*INSTRUCTIONS FOR THE TASK*: After finding the line that contains "verbose fuel repo start_date end_date" in the entries below, retype it and every following line precisely, the last included.

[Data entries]

========

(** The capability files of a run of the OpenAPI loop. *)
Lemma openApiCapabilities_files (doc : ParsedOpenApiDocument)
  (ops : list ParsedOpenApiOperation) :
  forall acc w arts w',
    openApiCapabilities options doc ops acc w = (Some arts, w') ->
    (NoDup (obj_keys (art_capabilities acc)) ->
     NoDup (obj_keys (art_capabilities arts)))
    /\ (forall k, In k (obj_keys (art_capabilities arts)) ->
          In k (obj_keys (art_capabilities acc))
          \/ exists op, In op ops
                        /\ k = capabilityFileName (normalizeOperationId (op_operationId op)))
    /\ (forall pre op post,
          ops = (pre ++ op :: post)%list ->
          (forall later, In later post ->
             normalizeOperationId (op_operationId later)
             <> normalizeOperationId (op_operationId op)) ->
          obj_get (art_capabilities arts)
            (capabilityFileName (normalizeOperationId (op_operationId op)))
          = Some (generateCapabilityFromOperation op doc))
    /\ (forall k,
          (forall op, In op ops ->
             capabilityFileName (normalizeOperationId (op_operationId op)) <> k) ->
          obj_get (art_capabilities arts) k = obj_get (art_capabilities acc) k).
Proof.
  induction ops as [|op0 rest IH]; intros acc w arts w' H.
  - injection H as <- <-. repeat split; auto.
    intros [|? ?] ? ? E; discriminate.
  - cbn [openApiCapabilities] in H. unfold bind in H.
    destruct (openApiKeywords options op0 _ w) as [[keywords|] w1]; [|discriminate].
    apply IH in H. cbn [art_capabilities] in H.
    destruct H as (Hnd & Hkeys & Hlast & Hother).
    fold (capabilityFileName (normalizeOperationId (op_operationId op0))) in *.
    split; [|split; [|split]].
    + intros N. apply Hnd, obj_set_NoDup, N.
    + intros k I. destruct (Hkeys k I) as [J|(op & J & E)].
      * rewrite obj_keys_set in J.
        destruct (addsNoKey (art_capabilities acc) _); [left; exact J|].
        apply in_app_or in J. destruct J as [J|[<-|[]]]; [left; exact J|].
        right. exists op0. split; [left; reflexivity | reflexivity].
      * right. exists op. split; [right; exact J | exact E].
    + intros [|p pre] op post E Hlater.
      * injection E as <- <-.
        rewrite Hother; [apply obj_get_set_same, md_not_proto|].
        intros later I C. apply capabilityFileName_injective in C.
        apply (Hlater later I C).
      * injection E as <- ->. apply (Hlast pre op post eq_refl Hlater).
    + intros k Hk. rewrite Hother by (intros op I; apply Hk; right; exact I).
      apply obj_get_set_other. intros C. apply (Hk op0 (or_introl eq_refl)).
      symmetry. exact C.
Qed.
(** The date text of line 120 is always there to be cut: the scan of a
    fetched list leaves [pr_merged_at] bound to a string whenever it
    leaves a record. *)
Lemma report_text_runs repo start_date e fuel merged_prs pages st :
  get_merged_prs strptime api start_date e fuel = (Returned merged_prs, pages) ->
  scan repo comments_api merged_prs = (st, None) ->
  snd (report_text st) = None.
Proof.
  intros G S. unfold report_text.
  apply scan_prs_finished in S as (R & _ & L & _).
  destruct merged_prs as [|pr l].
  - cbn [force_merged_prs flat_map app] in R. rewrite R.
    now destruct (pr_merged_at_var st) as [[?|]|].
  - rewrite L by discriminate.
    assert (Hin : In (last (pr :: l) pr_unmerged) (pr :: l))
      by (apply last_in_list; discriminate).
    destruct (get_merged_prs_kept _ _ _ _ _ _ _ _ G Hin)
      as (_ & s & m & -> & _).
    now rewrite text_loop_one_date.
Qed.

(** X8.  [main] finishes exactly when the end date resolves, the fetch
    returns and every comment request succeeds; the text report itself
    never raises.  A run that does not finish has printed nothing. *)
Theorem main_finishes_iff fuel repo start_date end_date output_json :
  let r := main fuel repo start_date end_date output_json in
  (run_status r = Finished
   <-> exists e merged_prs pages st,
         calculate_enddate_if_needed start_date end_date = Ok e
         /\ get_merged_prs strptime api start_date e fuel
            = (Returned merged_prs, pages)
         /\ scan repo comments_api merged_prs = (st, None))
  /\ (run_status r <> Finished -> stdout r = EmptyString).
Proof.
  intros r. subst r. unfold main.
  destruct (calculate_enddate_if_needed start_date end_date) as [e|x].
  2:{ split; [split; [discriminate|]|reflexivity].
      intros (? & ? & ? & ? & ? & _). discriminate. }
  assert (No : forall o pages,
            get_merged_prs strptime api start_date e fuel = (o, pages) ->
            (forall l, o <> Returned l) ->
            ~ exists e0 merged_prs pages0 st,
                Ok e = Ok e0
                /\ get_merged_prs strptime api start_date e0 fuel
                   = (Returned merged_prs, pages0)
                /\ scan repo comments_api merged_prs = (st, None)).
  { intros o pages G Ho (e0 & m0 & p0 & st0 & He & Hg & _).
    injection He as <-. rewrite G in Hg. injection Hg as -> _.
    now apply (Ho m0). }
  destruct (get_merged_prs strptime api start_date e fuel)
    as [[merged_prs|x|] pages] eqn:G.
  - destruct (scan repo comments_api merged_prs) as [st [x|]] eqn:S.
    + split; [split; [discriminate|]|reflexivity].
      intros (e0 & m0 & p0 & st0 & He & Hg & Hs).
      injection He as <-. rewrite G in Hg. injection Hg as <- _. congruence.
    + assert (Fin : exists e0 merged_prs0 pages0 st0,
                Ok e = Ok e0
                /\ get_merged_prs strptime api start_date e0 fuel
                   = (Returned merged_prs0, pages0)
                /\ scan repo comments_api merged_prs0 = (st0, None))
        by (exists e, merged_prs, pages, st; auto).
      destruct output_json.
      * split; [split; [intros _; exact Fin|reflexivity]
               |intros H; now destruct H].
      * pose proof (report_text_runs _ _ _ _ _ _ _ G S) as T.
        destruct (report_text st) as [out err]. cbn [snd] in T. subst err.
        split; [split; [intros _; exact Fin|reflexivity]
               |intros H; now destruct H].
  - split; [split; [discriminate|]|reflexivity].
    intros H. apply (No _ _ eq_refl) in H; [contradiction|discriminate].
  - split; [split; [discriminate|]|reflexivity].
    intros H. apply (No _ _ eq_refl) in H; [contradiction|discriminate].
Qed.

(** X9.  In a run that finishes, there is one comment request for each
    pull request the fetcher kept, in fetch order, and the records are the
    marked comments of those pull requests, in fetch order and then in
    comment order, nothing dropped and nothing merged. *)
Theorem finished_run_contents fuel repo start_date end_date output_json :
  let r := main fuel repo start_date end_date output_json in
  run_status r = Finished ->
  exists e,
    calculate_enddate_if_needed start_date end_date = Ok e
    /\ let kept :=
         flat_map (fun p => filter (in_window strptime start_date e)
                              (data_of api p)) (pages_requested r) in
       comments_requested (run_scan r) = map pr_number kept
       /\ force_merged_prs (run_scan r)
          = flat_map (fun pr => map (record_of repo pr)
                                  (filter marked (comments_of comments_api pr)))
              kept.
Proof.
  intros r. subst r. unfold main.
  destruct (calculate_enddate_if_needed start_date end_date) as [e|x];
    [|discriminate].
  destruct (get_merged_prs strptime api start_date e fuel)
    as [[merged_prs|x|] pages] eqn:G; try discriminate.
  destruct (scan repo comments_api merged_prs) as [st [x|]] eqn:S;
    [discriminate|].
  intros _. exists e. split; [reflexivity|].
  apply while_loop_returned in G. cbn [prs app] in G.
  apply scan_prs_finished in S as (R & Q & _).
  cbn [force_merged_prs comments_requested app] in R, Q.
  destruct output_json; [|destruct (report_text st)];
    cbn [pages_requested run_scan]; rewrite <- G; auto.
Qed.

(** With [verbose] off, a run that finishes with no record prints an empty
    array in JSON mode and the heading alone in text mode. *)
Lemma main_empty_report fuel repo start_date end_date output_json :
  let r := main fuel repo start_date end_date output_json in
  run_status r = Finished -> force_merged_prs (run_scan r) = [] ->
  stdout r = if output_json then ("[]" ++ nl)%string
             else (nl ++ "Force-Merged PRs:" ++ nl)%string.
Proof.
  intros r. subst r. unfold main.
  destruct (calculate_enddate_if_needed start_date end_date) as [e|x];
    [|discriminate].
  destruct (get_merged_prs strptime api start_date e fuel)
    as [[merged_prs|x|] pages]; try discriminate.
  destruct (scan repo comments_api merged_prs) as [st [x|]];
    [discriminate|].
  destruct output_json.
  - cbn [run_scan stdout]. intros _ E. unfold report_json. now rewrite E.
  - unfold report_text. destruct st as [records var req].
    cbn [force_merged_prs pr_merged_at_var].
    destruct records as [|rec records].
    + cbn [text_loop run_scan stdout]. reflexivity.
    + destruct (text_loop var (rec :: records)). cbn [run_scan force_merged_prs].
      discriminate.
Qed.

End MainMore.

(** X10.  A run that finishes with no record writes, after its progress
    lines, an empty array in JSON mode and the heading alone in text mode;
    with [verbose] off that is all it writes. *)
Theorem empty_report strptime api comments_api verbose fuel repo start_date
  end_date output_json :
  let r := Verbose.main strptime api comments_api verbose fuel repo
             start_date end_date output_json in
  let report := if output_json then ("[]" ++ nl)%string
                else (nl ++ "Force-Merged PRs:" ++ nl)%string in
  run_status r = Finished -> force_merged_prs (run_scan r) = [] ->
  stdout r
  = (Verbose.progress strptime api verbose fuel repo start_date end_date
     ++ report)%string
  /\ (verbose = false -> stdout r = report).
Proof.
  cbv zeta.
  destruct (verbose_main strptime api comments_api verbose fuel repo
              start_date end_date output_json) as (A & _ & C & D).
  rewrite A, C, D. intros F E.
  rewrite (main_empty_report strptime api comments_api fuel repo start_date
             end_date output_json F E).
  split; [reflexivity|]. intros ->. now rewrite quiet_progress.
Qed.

========

*EXPECTED ANSWER*:
  = (Verbose.progress strptime api verbose fuel repo start_date end_date
     ++ report)%string
  /\ (verbose = false -> stdout r = report).
Proof.
  cbv zeta.
  destruct (verbose_main strptime api comments_api verbose fuel repo
              start_date end_date output_json) as (A & _ & C & D).
  rewrite A, C, D. intros F E.
  rewrite (main_empty_report strptime api comments_api fuel repo start_date
             end_date output_json F E).
  split; [reflexivity|]. intros ->. now rewrite quiet_progress.
Qed.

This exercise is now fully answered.